その表情は険しく、ショックを受けていることは間違いなかった。
「お金半分出すから、わたしにも相談して」と声を掛けると彼女はこちらを見上げた。
「うん」と申し訳なさそうに答える妹の頭の上にわたしは自分の手を置いて軽く撫でる。
「わたしの前では泣いてもいいから」とからかうように言うと「平気だよ」とヒナは強がった。

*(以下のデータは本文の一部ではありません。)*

(* ===== verification/Elf.v ===== *)
(** * Executables: the kernel's loader and the sav compiler's writer

    [Load] models [stam/elf.c]: the checks, the segments put where they ask to
    be, and the manifest of a sav program.  [Write] models [sav/src/elf.c],
    which writes the file a sav program is.  The loader fills in a space behind
    the class [Space]; the page tables of [Vm] implement it. *)
From stdpp Require Import strings.
From S2P Require Import Prelude Bytes Mem Pmm Sav Vm.
Open Scope Z_scope.

(** A space being filled in.  [place]: a fresh zeroed page mapped at an
    address, executable or not.  [st8]: a byte stored through the address, none
    if the processor faults.  [ld8] is for the theorems: the byte at an address
    the program may write. *)
Class Space (M : Type) := {
  place : Z -> bool -> M -> bool * M;
  st8 : M -> Z -> Z -> option M;
  ld8 : M -> Z -> option Z
}.

(** What the kernel gets from a page of memory and a page of the tables: the
    page mapped is a fresh one; a store goes where the tables say, or to the
    kernel's own window. *)
Definition get_byte (m : memory) (a : Z) : Z := Z.land (Z.shiftr (word m (a - a mod 8)) (8 * (a mod 8))) 255.
Definition put_byte (m : memory) (a v : Z) : memory :=
  let k := 8 * (a mod 8) in
  store m (a - a mod 8) (Z.lor (Z.ldiff (word m (a - a mod 8)) (Z.shiftl 255 k)) (Z.shiftl v k)).

(** The address the kernel itself finds the byte at, if it may be written. *)
Definition window (s : vm) (va : Z) : option Z :=
  if va <? USER_LIMIT then
    match translate (mem (pm s)) (mmu_current_user_table_kva s) va with
    | Some (pa, attrs) => if Z.land attrs D_AP_RO =? 0 then Some (phys_to_kva pa) else None
    | None => None
    end
  else if KVA_OFFSET <=? va then Some va else None.

#[global] Instance vm_space : Space vm := {
  place va x s := let '(p, s) := alloc s in if p =? 0 then (false, s) else map_user_page s va p x;
  st8 s va v := a ← window s va; Some (set_pm s (set_mem (pm s) (put_byte (mem (pm s)) a v)));
  ld8 s va := get_byte (mem (pm s)) <$> window s va
}.

Module Load.
Definition PT_LOAD : Z := 1.
Definition PT_NOTE : Z := 4.
Definition PF_X : Z := 1.
Definition SAV_NOTE_TYPE : Z := 1.
Definition SAV_MAGIC : Z := 0x31564153.
(** ** The note *)
Fixpoint read_calls (n : nat) (img : list Z) (p : Z) : outcome (list Z) :=
  match n with
  | O => Ret []
  | S n => let! c := ld32le img p in let! l := read_calls n img (p + 4) in Ret (c :: l)
  end.
Fixpoint read_names (n : nat) (img : list Z) (p : Z) : outcome (list Z) :=
  match n with
  | O => Ret []
  | S n => let! c := ld img p in let! l := read_names n img (p + 1) in Ret ((if c =? 0 then 32 else c) :: l)
  end.
(** Without the spaces at the end. *)
Fixpoint trim (l : list Z) : list Z :=
  match l with
  | [] => []
  | c :: l => match trim l with [] => if c =? 32 then [] else [c] | l => c :: l end
  end.

Definition read_sav_note (img : list Z) (off len : Z) (m : sav_manifest) : outcome sav_manifest :=
  if (zlen img <? u64 (off + len)) || (len <? 16) then Ret m else
  let! namesz := ld32le img off in let! descsz := ld32le img (off + 4) in let! type := ld32le img (off + 8) in
  let desc_at := 12 + clear (u32 (namesz + 3)) 3 in
  if len <? desc_at + descsz then Ret m else
  if negb (type =? SAV_NOTE_TYPE) || negb (namesz =? 4) then Ret m else
  let! c0 := ld img (off + 12) in let! c1 := ld img (off + 13) in let! c2 := ld img (off + 14) in let! c3 := ld img (off + 15) in
  if negb ((c0 =? 115) && (c1 =? 97) && (c2 =? 118) && (c3 =? 0)) then Ret m else
  let d := off + desc_at in
  if descsz <? 16 then Ret m else
  let! magic := ld32le img d in let! version := ld32le img (d + 4) in
  if negb (magic =? SAV_MAGIC) || negb (version =? 1) then Ret m else
  let! ncalls := ld32le img (d + 8) in let! nameslen := ld32le img (d + 12) in
  if descsz <? 16 + ncalls * 4 + nameslen then Ret m else
  if SAV_MAX_CALLS <? ncalls then Ret m else
  let! l := read_calls (Z.to_nat ncalls) img (d + 16) in
  let! names := read_names (Z.to_nat (Z.min nameslen (SAV_CAPS_BYTES - 1))) img (d + 16 + ncalls * 4) in
  Ret (Manifest true l (trim names)).

(** ** The segments *)
Section load.
Context {M : Type} `{Space M}.

(** The pages from [va], [n] of them. *)
Fixpoint place_loop (n : nat) (va : Z) (x : bool) (m : M) : bool * M :=
  match n with
  | O => (true, m)
  | S n => let '(ok, m) := place va x m in if ok then place_loop n (va + PAGE_SIZE) x m else (false, m)
  end.

(** [n] bytes of [src] stored from [dst]. *)
Fixpoint copy_bytes (src : list Z) (n dst : Z) (m : M) : outcome M :=
  if n <=? 0 then Ret m else
  match src with
  | [] => Fault
  | v :: src => match st8 m dst v with Some m => copy_bytes src (n - 1) (u64 (dst + 1)) m | None => Fault end
  end.
Definition from (img : list Z) (o : Z) : list Z := if o <? zlen img then drop (Z.to_nat o) img else [].

Definition load_segment (img : list Z) (flags offset vaddr filesz memsz : Z) (m : M) : outcome (bool * M) :=
  if zlen img <? u64 (offset + filesz) then Ret (false, m) else
  if memsz <? filesz then Ret (false, m) else
  let first := clear vaddr (PAGE_SIZE - 1) in
  let last := clear (u64 (vaddr + memsz + PAGE_SIZE - 1)) (PAGE_SIZE - 1) in
  let '(ok, m) := place_loop (Z.to_nat ((last - first) / PAGE_SIZE)) first (negb (Z.land flags PF_X =? 0)) m in
  if negb ok then Ret (false, m) else
  let! m := copy_bytes (from img offset) filesz vaddr m in Ret (true, m).

(** The program headers from the [i]th, [n] of them. *)
Fixpoint seg_loop (n : nat) (img : list Z) (phoff phentsize i loaded : Z) (mf : sav_manifest) (m : M)
    : outcome (option (Z * sav_manifest) * M) :=
  match n with
  | O => Ret (Some (loaded, mf), m)
  | S n =>
      let ph := phoff + i * phentsize in
      let! type := ld32le img ph in
      if type =? PT_NOTE then
        let! off := ld64le img (ph + 8) in let! len := ld64le img (ph + 32) in
        let! mf := read_sav_note img off len mf in
        seg_loop n img phoff phentsize (i + 1) loaded mf m
      else if negb (type =? PT_LOAD) then seg_loop n img phoff phentsize (i + 1) loaded mf m
      else
        let! flags := ld32le img (ph + 4) in
        let! offset := ld64le img (ph + 8) in
        let! vaddr := ld64le img (ph + 16) in
        let! filesz := ld64le img (ph + 32) in
        let! memsz := ld64le img (ph + 40) in
        let! r := load_segment img flags offset vaddr filesz memsz m in
        let '(ok, m) := r in
        if ok then seg_loop n img phoff phentsize (i + 1) (loaded + 1) mf m else Ret (None, m)
  end.

(** The entry point and the manifest; none is the [-1]. *)
Definition elf_load (img : list Z) (m : M) : outcome (option (Z * sav_manifest) * M) :=
  if zlen img <? 64 then Ret (None, m) else
  let! e0 := ld img 0 in let! e1 := ld img 1 in let! e2 := ld img 2 in let! e3 := ld img 3 in
  if negb ((e0 =? 0x7f) && (e1 =? 69) && (e2 =? 76) && (e3 =? 70)) then Ret (None, m) else
  let! class := ld img 4 in
  if negb (class =? 2) then Ret (None, m) else
  let! order := ld img 5 in
  if negb (order =? 1) then Ret (None, m) else
  let! machine := ld16le img 18 in
  if negb (machine =? 183) then Ret (None, m) else
  let! phoff := ld64le img 32 in
  let! phentsize := ld16le img 54 in let! phnum := ld16le img 56 in
  if (phnum =? 0) || (zlen img <? u64 (phoff + phnum * phentsize)) then Ret (None, m) else
  let! r := seg_loop (Z.to_nat phnum) img phoff phentsize 0 0 no_manifest m in
  match r with
  | (None, m) => Ret (None, m)
  | (Some (loaded, mf), m) =>
      if loaded =? 0 then Ret (None, m) else
      let! entry := ld64le img 24 in Ret (Some (entry, mf), m)
  end.
End load.
End Load.

(** ** [sav/src/elf.c] *)
Module Write.
(** The type and flag numbers are those of the loader. *)
Import Load.
Definition BASE_VA : Z := 0x400000.
Definition PF_W : Z := 2.
Definition PF_R : Z := 4.

(** [Image]; [text] is the code and the read-only data behind it. *)
Record Image := Img {
  text : list Z; rodata_off : Z; bss_size : Z; i_entry : Z; text_vaddr : Z; data_vaddr : Z;
  syscalls : list Z; capnames : list (list Z)
}.

Definition phdr (type flags off va filesz memsz align : Z) : list Z :=
  b_wr32 type ++ b_wr32 flags ++ b_put64 off ++ b_put64 va ++ b_put64 va ++ b_put64 filesz ++ b_put64 memsz ++ b_put64 align.
Definition shdr (name type flags addr off size align : Z) : list Z :=
  b_wr32 name ++ b_wr32 type ++ b_put64 flags ++ b_put64 addr ++ b_put64 off ++ b_put64 size
  ++ b_wr32 0 ++ b_wr32 0 ++ b_put64 align ++ b_put64 0.

Definition up (n k : Z) : Z := clear (u64 (n + (k - 1))) (k - 1).

(** The names, a NUL after each. *)
Definition names (img : Image) : list Z := concat ((fun s => s ++ [0]) <$> capnames img).
Definition build_note (img : Image) : list Z :=
  let desc := 16 + zlen (syscalls img) * 4 + zlen (names img) in
  let desc_pad := up desc 4 in
  let p := b_wr32 4 ++ b_wr32 desc_pad ++ b_wr32 1 ++ (str "sav" ++ [0]) ++ b_wr32 0x31564153 ++ b_wr32 1
           ++ b_wr32 (zlen (syscalls img)) ++ b_wr32 (zlen (names img)) ++ concat (b_wr32 <$> syscalls img) ++ names img in
  p ++ zeros (12 + 4 + desc_pad - zlen p).

Definition ehdr (entry sh_off : Z) : list Z :=
  [0x7f; 69; 76; 70; 2; 1; 1; 0] ++ zeros 8 ++ b_wr16 2 ++ b_wr16 183 ++ b_wr32 1 ++ b_put64 entry ++ b_put64 64 ++ b_put64 sh_off
  ++ b_wr32 0 ++ b_wr16 64 ++ b_wr16 56 ++ b_wr16 3 ++ b_wr16 64 ++ b_wr16 6 ++ b_wr16 5.

Definition shstr : list Z :=
  [0] ++ str ".text" ++ [0] ++ str ".rodata" ++ [0] ++ str ".note.sav" ++ [0] ++ str ".bss" ++ [0] ++ str ".shstrtab" ++ [0].

(** [while (ftell(f) < o) w8(f, 0);] *)
Definition fill_to (f : list Z) (o : Z) : list Z := f ++ zeros (o - zlen f).

(** The file; none is the compiler's internal error. *)
Definition write_elf (img : Image) : option (list Z) :=
  let note := build_note img in
  let hdr_size := 64 + 3 * 56 in
  let text_off := u64 (text_vaddr img - BASE_VA) in
  if text_off <? hdr_size then None else
  let text_end := text_off + zlen (text img) in
  let note_off := up text_end 4 in
  let seg1_size := note_off + zlen note in
  let data_off := up seg1_size 4096 in
  let code_size := rodata_off img in
  let rodata_va := text_vaddr img + rodata_off img in
  let rodata_sz := zlen (text img) - rodata_off img in
  let shstr_off := data_off in
  let sh_off := up (shstr_off + zlen shstr) 8 in
  let f := ehdr (i_entry img) sh_off
    ++ phdr PT_LOAD (Z.lor PF_R PF_X) 0 BASE_VA seg1_size seg1_size 0x1000
    ++ phdr PT_LOAD (Z.lor PF_R PF_W) data_off (data_vaddr img) 0 (bss_size img) 0x1000
    ++ phdr PT_NOTE PF_R note_off (BASE_VA + note_off) (zlen note) (zlen note) 4 in
  let f := fill_to f text_off ++ text img in
  let f := fill_to f note_off ++ note in
  let f := fill_to f shstr_off ++ shstr in
  let f := fill_to f sh_off in
  Some (f
    ++ shdr 0 0 0 0 0 0 0
    ++ shdr 1 1 0x6 (text_vaddr img) text_off code_size 4
    ++ shdr 7 1 0x2 rodata_va (text_off + code_size) rodata_sz 8
    ++ shdr 15 7 0x2 (BASE_VA + note_off) note_off (zlen note) 4
    ++ shdr 25 8 0x3 (data_vaddr img) data_off (bss_size img) 8
    ++ shdr 30 3 0 0 shstr_off (zlen shstr) 1).
End Write.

「わたしだけみっともなく泣いたってことにしたい訳?」
「ありがとう、お姉ちゃん。でも、本当に平気」
ヒナが可恋ちゃんの家で暮らし始めて1年近くになる。
親元を離れたせいか可恋ちゃんの影響か、ヒナは随分と強くなった。
それは嬉しくもあり寂しくもある。
「ところで、今日のヒナの服装にはどんな思いが込められているの?」
わたしは高校の制服のまま来たが、彼女は中学の制服から着替えている。
スカートを穿くことが多いヒナが今日はパンツ姿だ。
ピンクのフリルがついたブラウスに淡い緑のパンツが一足早い春を感じさせた。
「春から高校生だからね。大人らしさを見せて安心させたかったし、春らしさを演出しようと思ったの。あと、このブラウスは前にお母さんが可愛いって言ってくれたから……」
そう、ヒナは春から高校生だ。
いまだにランドセルが似合いそうな容姿だが、中身はすっかり成長している。
「お母さんも春を感じたんじゃないかな」と言うと、ヒナは嬉しそうに微笑んだ。
††††† 登場人物紹介 †††††
日々木華菜・・・高校2年生。料理が趣味でかなりの腕の持ち主。ほかの家事も一通りこなすので母親不在で困ることはないが、不安や心配は募っている。
日々木陽稲・・・中学3年生。昨年の一斉休校以来可恋のマンションで暮らしている。入院してからの方が母親との連絡を取り合う時間は増えた。
日々木実花子・・・華菜と陽稲の母。1度目の緊急事態宣言でデパートが休業中は起業に向けた準備も進めていたが、解除後は多忙で今後どうするか決めかねていた。家事はできるが夫任せなところも。
日野可恋・・・中学3年生。入院経験は豊富だがそのほとんどが小学生以下でのことなので見た目は気にしていなかった。